The hospital tests came back like a miracle written in clinical language. Sterling’s bloodwork showed improvements that shouldn’t have been possible—inflammation markers down, organ function normalized, even his bone density better than it had been in decades. The doctor stood in the examination room with the results in hand, shaking his head in disbelief.
“This is remarkable,” he said, looking between Sterling and Vivienne. “Whatever that special medication is doing, it’s working better than anything I’ve seen in thirty years of practice. Continue the regimen exactly as prescribed.”
Vivienne’s face lit up with relief and vindication. Her grandfather could live for years, maybe even another decade or more. The family business would be secure. Everything would be alright.
But as they left the hospital, her thoughts kept circling back to Thaddeus Crane. That fraud. That opportunist who’d somehow convinced her grandfather to hand over one hundred million dollars and earned an invitation to a banquet tomorrow night. She’d seen men like him before—predators who studied wealthy families, learned their weaknesses, positioned themselves perfectly to exploit trust and desperation. Her grandfather had warned them about people like that for years, lectured them endlessly about staying vigilant.
And yet he’d ignored his own advice the moment some prison-dressed stranger showed up with a set of needles.
Vivienne pulled out her phone the moment they were in the car. Her father answered on the second ring.
“Vivienne? Is everything alright with your grandfather?”
“He’s fine now, but we encountered a scammer today.” The words came out hot and angry. “Someone who pretended to treat Grandfather’s illness and tricked him out of one hundred million dollars. The man’s actions were despicable, Father. Absolutely despicable.”
There was a pause, then her father’s voice turned cold with fury. “What’s his name?”
“I don’t know. He never gave one.” Vivienne’s frustration bled through the phone. “And it gets worse, Grandfather wants to host a banquet for him tomorrow night. I’ve tried to talk sense into him, but he won’t listen. You need to come home and deal with this before it goes any further.”
“I’ll be there tonight,” her father said, and the line went dead.
The military off-road vehicle pulled up to the Ashford family villa just as the sun was setting. The man who stepped out was tall and broad-shouldered, his civilian clothes doing nothing to hide the rigid, spear-straight posture that marked him as career military. Even in a simple jacket and jeans, General Marcus Ashford looked like he could command an army with a glance.
Vivienne met him at the door. “Father.”
“How is he?” Marcus’s voice was clipped, efficient.
“Much better. The hospital confirmed it, all his indicators are improving. The special medication from the research institute is working perfectly.” Vivienne’s expression hardened. “But we need to deal with that scammer before he takes advantage of Grandfather’s gratitude.”

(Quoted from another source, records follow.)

(** * Provenance data scripts: name normalisation, game lookup, artwork
      download and database import

    A shallow embedding of the parts of [rom_downloader.py] and
    [convert_to_sqlite.py] that carry logic, together with the properties
    the specification states about them.

    Conventions.
    - A Python [str] is a list of Unicode code points ([N]).  String
      constants of the source are written with [lit].
    - Library functions the scripts call ([os.path.splitext], [re.sub],
      [str.replace], [str.split], [str.lower], [pathlib], SQLite's [LOWER]
      and [LIKE]) are modelled by functions that follow the documented
      behaviour of the library on POSIX.  [str.lower] is exact on U+0000
      to U+00FF and on characters without case; text handed to SQLite is
      taken not to contain U+0000.
    - A database table is the list of its rows in the order a scan yields
      them.
    - Dictionaries of the scripts and the file system are finite maps.
    - The network and the thread pool are parameters: the answer to each
      request, and the order in which the workers perform the tasks. *)

From Stdlib Require Import Strings.String Strings.Ascii.
From Stdlib Require DecimalString.
From Stdlib Require Import ZArith NArith List Bool Lia Permutation Sorted.
From stdpp Require Import gmap.
Import ListNotations.

Local Open Scope N_scope.

(** ** Strings *)

Abbreviation str := (list N).

(** A constant of the source, as code points (ASCII constants only). *)
Definition lit (s : String.string) : str :=
  List.map Ascii.N_of_ascii (String.list_ascii_of_string s).
Arguments lit s%_string_scope.

Definition str_eqb (a b : str) : bool := bool_decide (a = b).

(** [Py_UNICODE_ISSPACE]: what [\s], [str.split()] and [str.strip()] treat
    as white space. *)
Definition is_space (c : N) : bool :=
  ((9 <=? c) && (c <=? 13)) || ((28 <=? c) && (c <=? 32))
  || (c =? 133) || (c =? 160) || (c =? 5760)
  || ((8192 <=? c) && (c <=? 8202))
  || (c =? 8232) || (c =? 8233) || (c =? 8239) || (c =? 8287) || (c =? 12288).

(** The regular-expression classes [[a-z]] and [[A-Z]]. *)
Definition is_az (c : N) : bool := (97 <=? c) && (c <=? 122).
Definition is_AZ (c : N) : bool := (65 <=? c) && (c <=? 90).

(** SQLite's built-in [LOWER]: ASCII letters only. *)
Definition sql_lower_char (c : N) : N := if is_AZ c then c + 32 else c.
Definition sql_lower (s : str) : str := List.map sql_lower_char s.

(** Python's [str.lower] on the code points U+0000 to U+00FF (ASCII and the
    Latin-1 capitals U+00C0 to U+00DE except the multiplication sign);
    code points above that range are left as they are, although
    [str.lower] folds many of them (U+212A to [k], U+0160 to U+0161): a
    statement that depends on how a name is folded is made for names in
    the range U+0000 to U+00FF ([latin1] below). *)
Definition py_lower_char (c : N) : N :=
  if is_AZ c then c + 32
  else if (192 <=? c) && (c <=? 222) && negb (c =? 215) then c + 32
  else c.
Definition lower (s : str) : str := List.map py_lower_char s.

(** [prefixb p s]: [s.startswith(p)]. *)
Fixpoint prefixb (p s : str) : bool :=
  match p, s with
  | [], _ => true
  | _ :: _, [] => false
  | a :: p', b :: s' => (a =? b) && prefixb p' s'
  end.

(** [contains p s]: [p in s], a verbatim substring test. *)
Fixpoint contains (p s : str) : bool :=
  prefixb p s || match s with [] => false | _ :: t => contains p t end.

(** *** [str.rfind] and slices *)

Fixpoint rfind_go (c : N) (s : str) (i last : Z) : Z :=
  match s with
  | [] => last
  | x :: t => rfind_go c t (i + 1)%Z (if x =? c then i else last)
  end.

(** [s.rfind(c)] for a one-character [c]: the last index, or [-1]. *)
Definition rfind (c : N) (s : str) : Z := rfind_go c s 0%Z (-1)%Z.

(** [s[a:b]] for [0 <= a]. *)
Definition slice (s : str) (a b : Z) : str :=
  firstn (Z.to_nat (b - a)) (skipn (Z.to_nat a) s).

(** *** [os.path.splitext] (posixpath: [sep = '/'], no [altsep]) *)

Definition splitext (p : str) : str * str :=
  let sepIndex := rfind 47 p in
  let dotIndex := rfind 46 p in
  if (sepIndex <? dotIndex)%Z
     && existsb (fun c => negb (c =? 46)) (slice p (sepIndex + 1) dotIndex)
  then (firstn (Z.to_nat dotIndex) p, skipn (Z.to_nat dotIndex) p)
  else (p, []).

(** *** [re.sub(r'\s*\([^)]*\)\s*$', '', name)] *)

(** [[^)]*\)\s*$] at the head of [s]. *)
Fixpoint group_tail (s : str) : bool :=
  match s with
  | [] => false
  | c :: t => if c =? 41 then forallb is_space t else group_tail t
  end.

(** The whole pattern at the head of [s]. *)
Fixpoint group_at (s : str) : bool :=
  match s with
  | [] => false
  | c :: t =>
      if c =? 40 then group_tail t
      else if is_space c then group_at t
      else false
  end.

(** The substitution: the leftmost position where the pattern matches; the
    match runs to the end of the string and is replaced by nothing. *)
Fixpoint strip_paren (s : str) : str :=
  match s with
  | [] => []
  | c :: t => if group_at s then [] else c :: strip_paren t
  end.

(** *** [str.replace(old, new)] *)

Fixpoint replace_go (old new : str) (skip : nat) (s : str) : str :=
  match s with
  | [] => []
  | c :: t =>
      match skip with
      | S k => replace_go old new k t
      | O =>
          if prefixb old s
          then new ++ replace_go old new (length old - 1)%nat t
          else c :: replace_go old new 0%nat t
      end
  end.

Definition replace (old new s : str) : str :=
  match old with
  | [] => new ++ flat_map (fun c => c :: new) s
  | _ :: _ => replace_go old new 0%nat s
  end.

(** *** [re.sub(r'([a-z])([A-Z])', r'\1 \2', name)] *)

Fixpoint camel_split (s : str) : str :=
  match s with
  | [] => []
  | a :: rest =>
      match rest with
      | [] => [a]
      | b :: t =>
          if is_az a && is_AZ b then a :: 32 :: b :: camel_split t
          else a :: camel_split rest
      end
  end.

(** *** [str.split()], [sep.join] and [str.strip()] *)

Fixpoint split_go (word s : str) : list str :=
  match s with
  | [] => match word with [] => [] | _ :: _ => [word] end
  | c :: t =>
      if is_space c
      then match word with
           | [] => split_go [] t
           | _ :: _ => word :: split_go [] t
           end
      else split_go (word ++ [c]) t
  end.

Definition split_ws (s : str) : list str := split_go [] s.

Fixpoint join (sep : str) (l : list str) : str :=
  match l with
  | [] => []
  | w :: r => match r with [] => w | _ :: _ => w ++ sep ++ join sep r end
  end.

Fixpoint lstrip (s : str) : str :=
  match s with
  | [] => []
  | c :: t => if is_space c then lstrip t else s
  end.

Definition strip (s : str) : str := rev (lstrip (rev (lstrip s))).

(** ** The name normaliser: [ROMDownloader.clean_game_name] *)

Definition suffixes : list str :=
  [ lit "-latest";
    lit "by MooglyGuy (PD)";
    lit "_Win64";
    lit "(Nintendo, Wide Screen)";
    lit "(VTech, Time & Fun)";
    lit "(Gakken, LCD Card Game)";
    lit "(Tomytronic)";
    lit "(Nintendo, Panorama Screen)";
    lit "(Nintendo, Table Top)";
    lit "(Mattel Electronics)";
    lit "(VTech, Electronic Tini-Arcade)";
    lit "(VTech, Sporty Time & Fun)";
    lit "(VTech, Explorer Time & Fun)";
    lit "(Bandai, LSI Game Double Play)" ].

(** [for suffix in l: name = name.replace(suffix, '')] *)
Definition remove_suffixes (l : list str) (name : str) : str :=
  fold_left (fun n suffix => replace suffix [] n) l name.

(** The statements of [clean_game_name] after the parenthesised group is
    stripped (underscores, camel case, suffixes, white space), with the
    suffix list [l]. *)
Definition finish_with (l : list str) (name : str) : str :=
  let name := replace (lit "_") (lit " ") name in
  let name := camel_split name in
  let name := remove_suffixes l name in
  let name := join (lit " ") (split_ws name) in
  strip name.

(** The body of [clean_game_name] with the suffix list [l]. *)
Definition clean_game_name_with (l : list str) (name : str) : str :=
  let name := fst (splitext name) in
  let name := strip_paren name in
  finish_with l name.

(** ** The database [games.db] *)

(** Rows of the tables created by [create_database].  A nullable column is
    an [option]. *)
Record SystemRow := {
  sys_id : Z;
  sys_name : str;
  sys_alias : option str }.

Record GameRow := {
  game_id : Z;
  game_title : str;
  release_date : option str;
  platform : option Z;
  region_id : option Z;
  country_id : option Z;
  overview : option str;
  youtube : option str;
  players : option Z;
  coop : option str;
  rating : option str }.

Record ArtworkRow := {
  art_id : Z;
  art_game_id : Z;
  art_type : str;
  art_side : option str;
  art_filename : str;
  art_resolution : option str }.

(** Join tables: a row is the pair of its two key columns; [None] is SQL
    [NULL]. *)
Record Database := {
  systems : list SystemRow;
  games : list GameRow;
  game_developers : list (option Z * option Z);
  game_genres : list (option Z * option Z);
  game_publishers : list (option Z * option Z);
  game_alternates : list (option Z * option str);
  game_artwork : list ArtworkRow }.

(** A game row with only the columns the downloader reads. *)
Definition mk_game (id : Z) (title : str) (p : Z) : GameRow :=
  {| game_id := id; game_title := title; release_date := None;
     platform := Some p; region_id := None; country_id := None;
     overview := None; youtube := None; players := None; coop := None;
     rating := None |}.

(** ** The downloader object *)

Record Child := { child_type : str; child_name : str }.

Record CoreSystem := {
  core_name : str;
  children : option (list Child) }.

Record ROMDownloader := {
  artwork_only : bool;
  db_conn : Database;
  cores_data : list CoreSystem;
  system_mapping : gmap str Z }.

(** [ROMDownloader.clean_game_name(self, name)] *)
Definition clean_game_name (self : ROMDownloader) (name : str) : str :=
  clean_game_name_with suffixes name.

(** ** The game resolver: [ROMDownloader.find_game_in_db] *)

(** SQLite's [LIKE] without [ESCAPE]: [%] matches any run of characters,
    [_] any one character, other characters match up to ASCII case.  This
    is [LIKE] on text without U+0000 (SQLite stops reading a pattern or a
    text at that character) and for a pattern of at most 50000 bytes
    (beyond that the statement fails): [sql_text] and [like_pattern_fits]
    below. *)
Fixpoint like (pat text : str) : bool :=
  match pat with
  | [] => match text with [] => true | _ :: _ => false end
  | c :: pat' =>
      if c =? 37 then
        (fix any (t : str) : bool :=
           like pat' t || match t with [] => false | _ :: t' => any t' end)
          text
      else
        match text with
        | [] => false
        | x :: text' =>
            ((c =? 95) || (sql_lower_char c =? sql_lower_char x))
            && like pat' text'
        end
  end.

Marcus nodded curtly. “Where is he?”
“I had someone track him down. He’s at an old house in the residential district, apparently it belonged to his parents. He’s there now sorting through belongings.”

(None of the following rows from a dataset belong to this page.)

(** A string is blank exactly when all its characters are white space. *)
Lemma blank_spec (t : string) :
  BearcaveText.blank t = true ↔ Forall (λ c, c ∈ white_space) (Hedgeye.code_points t).
Proof.
  unfold BearcaveText.blank. rewrite forallb_forall, Forall_forall. split.
  - intros H c Hc. apply is_space_white, H. by apply list_elem_of_In.
  - intros H c Hc. apply is_space_white, H. by apply list_elem_of_In.
Qed.

(** X11: [get_post_title] never returns an empty or null title: its result
    is truthy. It is the title itself when the title is a string with a
    character that is not white space (the white space of Unicode, so a
    title of no-break spaces does not count), and otherwise the social title
    when that is truthy and the fixed message when it is not. *)
Theorem get_post_title_truthy (title social_title : BearcaveText.json) :
  let r := BearcaveText.get_post_title title social_title in
  let fallback := if BearcaveText.json_truthy social_title then social_title
                  else BearcaveText.JStr BearcaveText.NO_TITLE in
  BearcaveText.json_truthy r = true
  ∧ (∀ t, title = BearcaveText.JStr t →
       Exists (λ c, c ∉ white_space) (Hedgeye.code_points t) → r = title)
  ∧ (∀ t, title = BearcaveText.JStr t →
       Forall (λ c, c ∈ white_space) (Hedgeye.code_points t) → r = fallback)
  ∧ ((∀ t, title ≠ BearcaveText.JStr t) → r = fallback).
Proof.
  intros r fallback.
  assert (BearcaveText.json_truthy fallback = true) as Hfallback.
  { subst fallback. destruct (BearcaveText.json_truthy social_title) eqn:Hs; [done|].
    by vm_compute. }
  assert (∀ t, title = BearcaveText.JStr t →
            r = if BearcaveText.blank t then fallback else title) as Hr.
  { by intros t ->. }
  split_and!.
  - destruct title as [| b | n | t]; try done.
    rewrite (Hr t eq_refl). destruct (BearcaveText.blank t) eqn:Hb; [done|].
    simpl. apply bool_decide_eq_true. intros ->. by vm_compute in Hb.
  - intros t Ht Hex. rewrite (Hr t Ht).
    destruct (BearcaveText.blank t) eqn:Hb; [|done].
    apply blank_spec in Hb. apply Exists_exists in Hex as (c & Hc & Hn).
    rewrite Forall_forall in Hb. by destruct Hn; apply Hb.
  - intros t Ht Hall. rewrite (Hr t Ht). by apply blank_spec in Hall as ->.
  - intros Hns. destruct title as [| b | n | t]; try done. by destruct (Hns t).
Qed.

(** A title of two no-break spaces (U+00A0, bytes 194 160) is blank: the
    social title is used. *)
Example get_post_title_no_break_spaces :
  BearcaveText.get_post_title
    (BearcaveText.JStr
       (String.string_of_list_ascii (ascii_of_nat <$> [194; 160; 194; 160]%nat)))
    (BearcaveText.JStr "Acme (ACME)")
  = BearcaveText.JStr "Acme (ACME)".
Proof. reflexivity. Qed.

(** ** No post is alerted twice (bearcave) *)
Section ExactlyOnce.
Import Bearcave.

Lemma omap_sublist {A B} (f : A → option B) (l1 l2 : list A) :
  l1 `sublist_of` l2 → omap f l1 `sublist_of` omap f l2.
Proof.
  induction 1 as [|x l1 l2 _ IH|x l1 l2 _ IH]; simpl.
  - constructor.
  - destruct (f x); [by apply sublist_skip|done].
  - destruct (f x); [by apply sublist_cons|done].
Qed.

Lemma detect_identified seen posts p :
  p ∈ detect seen posts →
  ∃ u, identifier p = Some u ∧ canonical_url p = Some u ∧ (u ∉ seen).
Proof.
  unfold detect. intros [Habs _]%list_elem_of_filter.
  unfold absent, identifier in *.
  destruct (canonical_url p) as [u|]; [|done].
  case_bool_decide; [done|]. apply bool_decide_eq_true in Habs. eauto.
Qed.

Lemma alerts_Fetch l t : alerts (l ++ [Fetch t]) = alerts l.
Proof. rewrite alerts_app. simpl. apply app_nil_r. Qed.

“Good.” Marcus turned back toward his vehicle. “I’ll handle this personally.”
“Make sure he understands he picked the wrong family to target,” Vivienne called after him.

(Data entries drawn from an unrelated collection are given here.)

Lemma length_first_entry (i : nat) :
  (i < length (pos pos0 vel))%nat ->
  length (hd [] (map2 (fun m q => acc_entry G m (nth i (pos pos0 vel) []) q)
                      mass0 (pos pos0 vel)))
  = k.
Proof.
  intros Hi.
  rewrite Forall_forall in Hshape.
  assert (Hp : length (nth i (pos pos0 vel) []) = k)
    by (apply Hshape, nth_In; exact Hi).
  destruct mass0 as [|m ms], (pos pos0 vel) as [|q qs] eqn:E;
    simpl in Hmass, Hi; try lia.
  cbn [map2 combine map hd fst snd]. unfold acc_entry.
  rewrite length_map, length_sub1; [exact Hp|].
  rewrite Hp. symmetry. apply Hshape. now left.
Qed.

(** What the cells compute for particle [i]: minus the sum, over the
    particles [j] whose row of [pos] differs from that of [i], of
    [G * mass[j] * (pos[i] - pos[j]) / ||pos[i] - pos[j]||], with [pos] the
    array [S[:, 3:]]. *)
Lemma acc_row (i : nat) :
  (i < length (pos pos0 vel))%nat ->
  nth i (acc G mass0 pos0 vel) []
  = map Fin
      (map Ropp
         (fold_right (map2 Rplus) (repeat 0 k)
            (map2 (fun m q => acc_term G m (nth i (pos pos0 vel) []) q)
                  mass0 (pos pos0 vel)))).
Proof.
  intros Hi. unfold acc, nansum_axis1.
  rewrite acc_matrix_unfold by exact Hmass.
  rewrite !map_map.
  rewrite (nth_map_in _ _ i [] []) by exact Hi.
  rewrite length_first_entry by exact Hi.
  replace (repeat (Fin 0) k) with (map Fin (repeat 0 k))
    by apply map_repeat.
  rewrite (map2_as_map
             (fun m q => acc_entry G m (nth i (pos pos0 vel) []) q)).
  rewrite (map2_as_map
             (fun m q => acc_term G m (nth i (pos pos0 vel) []) q)).
  rewrite (nansum_fin
             (fun mq => acc_entry G (fst mq) (nth i (pos pos0 vel) []) (snd mq))
             (fun mq => acc_term G (fst mq) (nth i (pos pos0 vel) []) (snd mq)))
    by (intros mq; apply nan_to_zero_entry).
  now rewrite map_map.
Qed.

End Accumulation.

(** ** The self term and coincident pairs under [np.nansum] *)

(** Evaluation of the cells on explicit arrays. *)
Ltac unfold_cells :=
  unfold Gravity.dS, Gravity.dS_first, Gravity.dS_zeros, Gravity.acc,
    Gravity.acc_matrix, Gravity.dxij, Gravity.xi, Gravity.xj, Gravity.mass,
    Gravity.pos, Gravity.S;
  cbn [Np.bcast3 Np.bcast Np.map2 map combine fst snd Np.newaxis0
       Np.newaxis1 Np.newaxis_last2 Np.norm_axis2 Np.hstack Np.cols_from
       Np.set_cols_upto Np.set_cols_from firstn skipn app
       Float.nansum_axis1 fold_right hd length repeat nth].

Ltac norm_to y :=
  match goal with
  | |- context [Np.norm ?v] =>
      rewrite (norm_value v y) by (cbn [map Np.sum fold_right]; lra)
  end.

Ltac eval_fdiv :=
  repeat match goal with
         | |- context [Float.fdiv ?x ?y] =>
             first [ rewrite (fdiv_nan x y) by lra
                   | rewrite (fdiv_fin x y) by lra ]
         end;
  cbn [Float.nan_to_zero Float.fadd Float.fneg].

Ltac fin_eq := repeat (f_equal; try lra).

(** C6, as the notebook computes it.  The self term of every particle is
    not-a-number in every component and [np.nansum] counts it as zero, so
    it contributes exactly nothing; the same holds, without any error, for
    every pair of distinct particles whose rows of [pos] coincide: the
    discard masks the degenerate pair as well.  For the acceleration itself:
    row i of [-np.nansum(acc_matrix, axis=1)] is what it would be with the
    self pair and every coincident pair of i left out of the sum. *)
Theorem coincident_pairs_discarded (G : R) (mass0 : list R)
    (pos0 vel : list (list R)) (i j : nat) :
  length mass0 = length (Gravity.pos pos0 vel) ->
  (i < length (Gravity.pos pos0 vel))%nat ->
  (j < length (Gravity.pos pos0 vel))%nat ->
  nth i (Gravity.pos pos0 vel) [] = nth j (Gravity.pos pos0 vel) [] ->
  nth i (nth i (Gravity.acc_matrix G mass0 pos0 vel) []) []
    = repeat Float.NaN (length (nth i (Gravity.pos pos0 vel) []))
  /\ nth j (nth i (Gravity.acc_matrix G mass0 pos0 vel) []) []
     = repeat Float.NaN (length (nth i (Gravity.pos pos0 vel) []))
  /\ map Float.nan_to_zero
         (nth j (nth i (Gravity.acc_matrix G mass0 pos0 vel) []) [])
     = repeat (Float.Fin 0) (length (nth i (Gravity.pos pos0 vel) []))
  /\ (forall s : list Float.fval,
        length s = length (nth i (Gravity.pos pos0 vel) []) ->
        Np.map2 Float.fadd
          (map Float.nan_to_zero
               (nth j (nth i (Gravity.acc_matrix G mass0 pos0 vel) []) []))
          s
        = s)
  /\ nth i (Gravity.acc G mass0 pos0 vel) []
     = map Float.fneg
         (nth 0 (Float.nansum_axis1
                   [Gravity.without_coincident
                      (nth i (Gravity.pos pos0 vel) [])
                      (Gravity.pos pos0 vel)
                      (nth i (Gravity.acc_matrix G mass0 pos0 vel) [])]) [])
  /\ nth i (Gravity.without_coincident
              (nth i (Gravity.pos pos0 vel) []) (Gravity.pos pos0 vel)
              (nth i (Gravity.acc_matrix G mass0 pos0 vel) [])) []
     = repeat (Float.Fin 0) (length (nth i (Gravity.pos pos0 vel) []))
  /\ nth j (Gravity.without_coincident
              (nth i (Gravity.pos pos0 vel) []) (Gravity.pos pos0 vel)
              (nth i (Gravity.acc_matrix G mass0 pos0 vel) [])) []
     = repeat (Float.Fin 0) (length (nth i (Gravity.pos pos0 vel) [])).
Proof.
  intros Hmass Hi Hj Heq.
  assert (Hself :
    nth i (nth i (Gravity.acc_matrix G mass0 pos0 vel) []) []
    = repeat Float.NaN (length (nth i (Gravity.pos pos0 vel) []))).
  { rewrite nth_acc_matrix by assumption. apply acc_entry_coincident. }
  assert (Hpair :
    nth j (nth i (Gravity.acc_matrix G mass0 pos0 vel) []) []
    = repeat Float.NaN (length (nth i (Gravity.pos pos0 vel) []))).
  { rewrite nth_acc_matrix by assumption.
    rewrite <- Heq. apply acc_entry_coincident. }
  assert (Hout : forall l, (l < length (Gravity.pos pos0 vel))%nat ->
    nth i (Gravity.pos pos0 vel) [] = nth l (Gravity.pos pos0 vel) [] ->
    nth l (nth i (Gravity.acc_matrix G mass0 pos0 vel) []) []
    = repeat Float.NaN (length (nth i (Gravity.pos pos0 vel) [])) ->
    nth l (Gravity.without_coincident
             (nth i (Gravity.pos pos0 vel) []) (Gravity.pos pos0 vel)
             (nth i (Gravity.acc_matrix G mass0 pos0 vel) [])) []
    = repeat (Float.Fin 0) (length (nth i (Gravity.pos pos0 vel) []))).
  { intros l Hl Hil Hnan. unfold Gravity.without_coincident.
    rewrite (nth_map2 _ _ _ l [] [] [])
      by (rewrite ?length_acc_matrix_row; assumption).
    destruct (list_eq_dec Req_dec_T _ _) as [_|Hne]; [|contradiction].
    now rewrite Hnan, map_repeat. }
  split; [exact Hself|]. split; [exact Hpair|].
  split; [rewrite Hpair, map_repeat; reflexivity|].
  split.
  { intros s Hs. rewrite Hpair, map_repeat. cbn [Float.nan_to_zero].
    rewrite <- Hs. apply zero_term_neutral. }
  split; [now apply acc_without_coincident|].
  split; [now apply Hout | now apply Hout].
Qed.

Vivienne returned to the villa and found her grandfather in the sitting room, reading. She approached him with the special medication from the hospital in her hands.
“Grandfather, it’s time for your medicine.”
Sterling looked up from his book and waved her away. “I don’t need that.”
“You have to take it. The doctors said—”
“The medicine is useless to me, Vivienne.”
Her face flushed with frustration. “Your health improved precisely because of this medication. The tests proved it. But you’re being stubborn—refusing to trust your own family, instead letting yourself be fooled by a scammer’s few words.”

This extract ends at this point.